Dataset entries:
* * * * * * *

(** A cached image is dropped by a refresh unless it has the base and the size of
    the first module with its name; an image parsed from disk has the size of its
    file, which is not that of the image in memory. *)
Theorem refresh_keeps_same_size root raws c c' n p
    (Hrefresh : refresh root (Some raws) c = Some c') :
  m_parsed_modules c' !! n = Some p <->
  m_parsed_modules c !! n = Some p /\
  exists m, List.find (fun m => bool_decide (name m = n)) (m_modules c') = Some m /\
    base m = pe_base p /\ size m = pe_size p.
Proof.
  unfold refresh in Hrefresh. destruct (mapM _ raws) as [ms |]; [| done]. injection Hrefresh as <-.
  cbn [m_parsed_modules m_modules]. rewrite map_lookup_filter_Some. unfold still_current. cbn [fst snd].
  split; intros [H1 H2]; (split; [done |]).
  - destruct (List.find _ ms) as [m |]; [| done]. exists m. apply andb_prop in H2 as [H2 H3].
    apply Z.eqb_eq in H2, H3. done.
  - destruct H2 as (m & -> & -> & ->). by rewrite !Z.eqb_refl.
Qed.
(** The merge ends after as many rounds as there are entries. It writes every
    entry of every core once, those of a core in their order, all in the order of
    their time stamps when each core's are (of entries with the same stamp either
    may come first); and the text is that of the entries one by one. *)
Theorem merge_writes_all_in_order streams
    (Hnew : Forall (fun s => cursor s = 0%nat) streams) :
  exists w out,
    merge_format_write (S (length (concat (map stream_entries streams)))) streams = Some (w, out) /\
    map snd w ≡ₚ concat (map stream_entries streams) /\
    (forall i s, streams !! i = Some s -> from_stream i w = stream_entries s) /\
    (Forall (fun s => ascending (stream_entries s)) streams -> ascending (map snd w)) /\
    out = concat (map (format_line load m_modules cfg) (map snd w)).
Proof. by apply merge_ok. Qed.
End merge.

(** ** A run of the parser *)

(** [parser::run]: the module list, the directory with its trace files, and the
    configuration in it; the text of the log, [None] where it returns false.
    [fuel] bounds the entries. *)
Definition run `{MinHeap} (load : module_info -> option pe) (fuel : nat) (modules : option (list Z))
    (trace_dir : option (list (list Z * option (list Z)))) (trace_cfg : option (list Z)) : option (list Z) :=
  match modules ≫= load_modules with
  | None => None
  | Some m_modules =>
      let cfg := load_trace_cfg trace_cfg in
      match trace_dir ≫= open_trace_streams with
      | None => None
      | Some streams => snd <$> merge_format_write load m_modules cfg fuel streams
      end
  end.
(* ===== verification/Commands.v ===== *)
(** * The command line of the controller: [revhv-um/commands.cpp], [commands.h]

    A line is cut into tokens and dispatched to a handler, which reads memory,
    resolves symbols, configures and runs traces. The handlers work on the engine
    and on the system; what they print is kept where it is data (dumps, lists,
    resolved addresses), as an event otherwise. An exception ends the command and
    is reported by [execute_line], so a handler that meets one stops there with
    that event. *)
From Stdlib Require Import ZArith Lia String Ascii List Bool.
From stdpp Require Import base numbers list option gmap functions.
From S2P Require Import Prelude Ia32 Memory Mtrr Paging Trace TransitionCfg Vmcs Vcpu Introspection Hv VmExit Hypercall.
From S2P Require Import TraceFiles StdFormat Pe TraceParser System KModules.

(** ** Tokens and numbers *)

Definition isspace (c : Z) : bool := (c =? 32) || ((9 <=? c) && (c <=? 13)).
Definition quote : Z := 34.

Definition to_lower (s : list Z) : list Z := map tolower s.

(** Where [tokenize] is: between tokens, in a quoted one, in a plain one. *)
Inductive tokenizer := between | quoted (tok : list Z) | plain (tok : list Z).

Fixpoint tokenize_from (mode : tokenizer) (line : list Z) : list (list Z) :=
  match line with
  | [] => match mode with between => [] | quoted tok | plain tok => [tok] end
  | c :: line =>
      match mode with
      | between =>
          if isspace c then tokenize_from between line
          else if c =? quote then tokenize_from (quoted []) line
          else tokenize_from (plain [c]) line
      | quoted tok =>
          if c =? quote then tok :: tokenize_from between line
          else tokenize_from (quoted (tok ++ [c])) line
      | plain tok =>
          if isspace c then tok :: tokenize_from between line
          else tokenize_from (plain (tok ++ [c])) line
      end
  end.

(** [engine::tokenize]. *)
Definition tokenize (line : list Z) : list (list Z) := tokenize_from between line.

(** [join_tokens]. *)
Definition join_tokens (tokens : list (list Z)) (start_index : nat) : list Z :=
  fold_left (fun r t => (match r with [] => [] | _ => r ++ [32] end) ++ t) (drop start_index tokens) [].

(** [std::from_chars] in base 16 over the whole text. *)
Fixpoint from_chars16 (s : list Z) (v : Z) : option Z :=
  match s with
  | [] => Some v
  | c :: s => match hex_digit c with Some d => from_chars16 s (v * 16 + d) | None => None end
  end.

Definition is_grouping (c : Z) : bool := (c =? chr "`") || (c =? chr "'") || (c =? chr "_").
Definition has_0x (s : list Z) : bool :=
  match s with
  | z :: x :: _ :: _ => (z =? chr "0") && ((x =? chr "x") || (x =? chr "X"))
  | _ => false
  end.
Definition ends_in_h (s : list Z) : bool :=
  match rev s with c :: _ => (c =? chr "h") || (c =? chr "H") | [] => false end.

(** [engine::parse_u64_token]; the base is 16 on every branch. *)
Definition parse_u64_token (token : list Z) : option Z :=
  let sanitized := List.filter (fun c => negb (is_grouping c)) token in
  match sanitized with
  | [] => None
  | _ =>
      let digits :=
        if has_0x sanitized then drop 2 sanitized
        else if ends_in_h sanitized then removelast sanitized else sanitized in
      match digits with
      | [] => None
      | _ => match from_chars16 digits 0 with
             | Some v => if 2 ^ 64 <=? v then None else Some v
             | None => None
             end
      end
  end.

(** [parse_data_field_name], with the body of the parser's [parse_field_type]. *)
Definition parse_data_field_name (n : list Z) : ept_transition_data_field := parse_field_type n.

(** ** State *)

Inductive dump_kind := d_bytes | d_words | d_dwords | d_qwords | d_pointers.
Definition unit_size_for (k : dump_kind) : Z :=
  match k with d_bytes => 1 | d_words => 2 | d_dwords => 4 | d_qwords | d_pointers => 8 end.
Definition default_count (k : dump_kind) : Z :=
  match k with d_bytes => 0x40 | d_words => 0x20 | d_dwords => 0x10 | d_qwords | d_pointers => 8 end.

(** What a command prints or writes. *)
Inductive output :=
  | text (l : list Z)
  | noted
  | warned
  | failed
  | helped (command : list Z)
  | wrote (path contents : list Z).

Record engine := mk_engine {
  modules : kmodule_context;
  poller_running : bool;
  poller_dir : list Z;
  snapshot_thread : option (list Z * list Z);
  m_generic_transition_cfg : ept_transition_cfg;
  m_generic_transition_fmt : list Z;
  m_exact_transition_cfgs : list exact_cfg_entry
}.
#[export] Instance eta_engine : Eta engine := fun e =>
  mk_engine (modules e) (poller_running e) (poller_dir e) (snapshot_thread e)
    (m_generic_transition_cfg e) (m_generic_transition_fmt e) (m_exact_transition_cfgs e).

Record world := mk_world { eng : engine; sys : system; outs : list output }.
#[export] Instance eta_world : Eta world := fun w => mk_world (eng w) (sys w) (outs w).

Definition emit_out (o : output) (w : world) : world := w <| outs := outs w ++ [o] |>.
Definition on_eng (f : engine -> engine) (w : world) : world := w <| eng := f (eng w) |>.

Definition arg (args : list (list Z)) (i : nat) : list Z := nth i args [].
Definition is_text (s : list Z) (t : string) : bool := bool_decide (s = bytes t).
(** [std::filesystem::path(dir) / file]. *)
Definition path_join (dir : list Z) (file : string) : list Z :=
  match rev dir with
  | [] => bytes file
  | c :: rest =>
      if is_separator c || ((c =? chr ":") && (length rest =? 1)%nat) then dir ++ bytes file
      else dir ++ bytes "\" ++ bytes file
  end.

* * * * * * *

PROBLEM TO WORK ON:
Only the lines above, from the first through the one holding "(Hnew : Forall", are to be output, and they must be copied exactly.

RESULT OF THIS TASK:
(** A cached image is dropped by a refresh unless it has the base and the size of
    the first module with its name; an image parsed from disk has the size of its
    file, which is not that of the image in memory. *)
Theorem refresh_keeps_same_size root raws c c' n p
    (Hrefresh : refresh root (Some raws) c = Some c') :
  m_parsed_modules c' !! n = Some p <->
  m_parsed_modules c !! n = Some p /\
  exists m, List.find (fun m => bool_decide (name m = n)) (m_modules c') = Some m /\
    base m = pe_base p /\ size m = pe_size p.
Proof.
  unfold refresh in Hrefresh. destruct (mapM _ raws) as [ms |]; [| done]. injection Hrefresh as <-.
  cbn [m_parsed_modules m_modules]. rewrite map_lookup_filter_Some. unfold still_current. cbn [fst snd].
  split; intros [H1 H2]; (split; [done |]).
  - destruct (List.find _ ms) as [m |]; [| done]. exists m. apply andb_prop in H2 as [H2 H3].
    apply Z.eqb_eq in H2, H3. done.
  - destruct H2 as (m & -> & -> & ->). by rewrite !Z.eqb_refl.
Qed.
(** The merge ends after as many rounds as there are entries. It writes every
    entry of every core once, those of a core in their order, all in the order of
    their time stamps when each core's are (of entries with the same stamp either
    may come first); and the text is that of the entries one by one. *)
Theorem merge_writes_all_in_order streams
    (Hnew : Forall (fun s => cursor s = 0%nat) streams) :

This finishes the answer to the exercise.